• _What to work on_:
The entries below contain a line with "cfg_vslots : option VslotSet;" and a line with "mkConfig (PartitionCount.mk 8)". Retype exactly everything from the first down to the second, both included, and nothing else.

• _Excerpted records_:
□ □ □ □ □ □ □

(* ===== verification/SequencerConfig.v ===== *)
(** * Sequencer configuration

    Models the parts of [crates/sequencer/src/config.rs] and
    [crates/sequencer/src/partition.rs] the publish loop depends on: the lanes
    and virtual slots of a replica, the shadow warm-up of a resize, the
    validation the constructor runs, and the partition rotation of a second
    replica group. The fields that only configure other processes or the
    deployment (core pinning, cluster client, caches, lookup endpoints) are left
    out of the record. *)
From S2P Require Import Prelude VslotSet VslotSetSpec ShardMap ShardMapSpec Resync.

Module PartitionCount.
(** [PartitionCount(NonZeroU32)]: the count; the type keeps it above zero. *)
Record t : Type := mk { get : N }.

Definition index_of (keccak256 : Address → list N) (m : t) (sender : Address) : N :=
  partition_for keccak256 sender (get m).

Definition identity_map (m : t) : result ShardMapError ShardMap :=
  lanes ← validate_shard_count (get m);
  ShardMap.identity lanes.
End PartitionCount.

Inductive ConfigError : Type :=
| IndexOutOfRange (index count : N)
| PartitionOffsetOverflow (index offset : N)
| PartitionIndexNotU8 (index : N)
| LaneOutOfPlane (lane : N)
| ExtraLaneIsOwn (lane : N)
| ShadowNotSubset
| ShadowWithoutOldLane
| ShadowWarmBelowTtl (warm_ms ttl_ms : N)
| LanePlane (e : ShardMapError)
| ResyncError (e : ResyncConfigError).

(** The conversion that [?] runs on an error of another type. *)
Definition map_err {E F A} (f : E → F) (r : result E A) : result F A :=
  match r with Ok a => Ok a | Err e => Err (f e) end.

Definition SHADOW_WARM_MARGIN_MS : N := 5000.

(** [Duration::from_millis]; a tick of the clock is a nanosecond. *)
Definition from_millis (ms : N) : Duration := (ms * 1000000)%N.

Record SequencerConfig : Type := mkConfig {
  partition_count : PartitionCount.t;
  partition_index : N;
  sequencer_id : N;
  cfg_max_pending_per_sender : nat;
  tx_ttl_ms : N;
  resync_cfg : ResyncConfig;
  own_lane : option N;
  cfg_vslots : option VslotSet;
  extra_lanes : list N;
  shadow_vslots : VslotSet;
  shadow_warm_ms : option N;
}.

Module SequencerConfig.
Definition default : SequencerConfig :=
  mkConfig (PartitionCount.mk 8) 0 0 16 30000 default_cfg None None [] VslotSet.EMPTY None.

Definition lane (c : SequencerConfig) : N := from_option id (sequencer_id c) (own_lane c).

Definition lanes (c : SequencerConfig) : list N := lane c :: extra_lanes c.

Definition tx_ttl (c : SequencerConfig) : Duration := from_millis (tx_ttl_ms c).

Definition vslot_set (c : SequencerConfig) : result ConfigError VslotSet :=
  match cfg_vslots c with
  | Some set => Ok set
  | None =>
    map ← map_err LanePlane (PartitionCount.identity_map (partition_count c));
    lane ← ok_or (u8_try_from (partition_index c)) (PartitionIndexNotU8 (partition_index c));
    Ok (ShardMap.vslot_set map lane)
  end.

Definition shadow_warm (c : SequencerConfig) : Duration :=
  from_millis (from_option id (u64_saturating_add (tx_ttl_ms c) SHADOW_WARM_MARGIN_MS) (shadow_warm_ms c)).

Definition validate_identity_layout (c : SequencerConfig) : result ConfigError () :=
  match cfg_vslots c with
  | Some _ => Ok ()
  | None =>
    _ ← map_err LanePlane (PartitionCount.identity_map (partition_count c));
    if (PartitionCount.get (partition_count c) <=? partition_index c)%N
    then Err (IndexOutOfRange (partition_index c) (PartitionCount.get (partition_count c)))
    else Ok ()
  end.

Definition validate_lanes (c : SequencerConfig) : result ConfigError () :=
  match list_find (λ l, (LANE_COUNT ≤ l)%N) (lanes c) with
  | Some (_, bad) => Err (LaneOutOfPlane bad)
  | None => if decide (lane c ∈ extra_lanes c) then Err (ExtraLaneIsOwn (lane c)) else Ok ()
  end.

Definition validate_shadow (c : SequencerConfig) : result ConfigError () :=
  vslots ← vslot_set c;
  if negb (VslotSet.is_subset_of (shadow_vslots c) vslots) then Err ShadowNotSubset
  else if negb (VslotSet.is_empty (shadow_vslots c)) && bool_decide (extra_lanes c = [])
  then Err ShadowWithoutOldLane
  else
    let ttl_ms := tx_ttl_ms c in
    match shadow_warm_ms c with
    | Some warm_ms => if (warm_ms <? ttl_ms)%N then Err (ShadowWarmBelowTtl warm_ms ttl_ms) else Ok ()
    | None => Ok ()
    end.

Definition validate (usize_max : N) (c : SequencerConfig) : result ConfigError () :=
  _ ← validate_identity_layout c;
  _ ← validate_lanes c;
  _ ← validate_shadow c;
  map_err ResyncError (validate_cfg usize_max (resync_cfg c)).

(** [Err] leaves the index already rotated when only the id does not fit. *)
Definition rotate_partition (c : SequencerConfig) (offset : N) : SequencerConfig * result ConfigError () :=
  if (partition_index c + offset <=? u32_max)%N then
    let index := ((partition_index c + offset) mod PartitionCount.get (partition_count c))%N in
    let with_id id := mkConfig (partition_count c) index id (cfg_max_pending_per_sender c) (tx_ttl_ms c)
                        (resync_cfg c) (own_lane c) (cfg_vslots c) (extra_lanes c) (shadow_vslots c)
                        (shadow_warm_ms c) in
    match u8_try_from index with
    | Some id => (with_id id, Ok ())
    | None => (with_id (sequencer_id c), Err (PartitionIndexNotU8 index))
    end
  else (c, Err (PartitionOffsetOverflow (partition_index c) offset)).
End SequencerConfig.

□ □ □ □ □ □ □

• _Expected answer_:
  cfg_vslots : option VslotSet;
  extra_lanes : list N;
  shadow_vslots : VslotSet;
  shadow_warm_ms : option N;
}.

Module SequencerConfig.
Definition default : SequencerConfig :=
  mkConfig (PartitionCount.mk 8) 0 0 16 30000 default_cfg None None [] VslotSet.EMPTY None.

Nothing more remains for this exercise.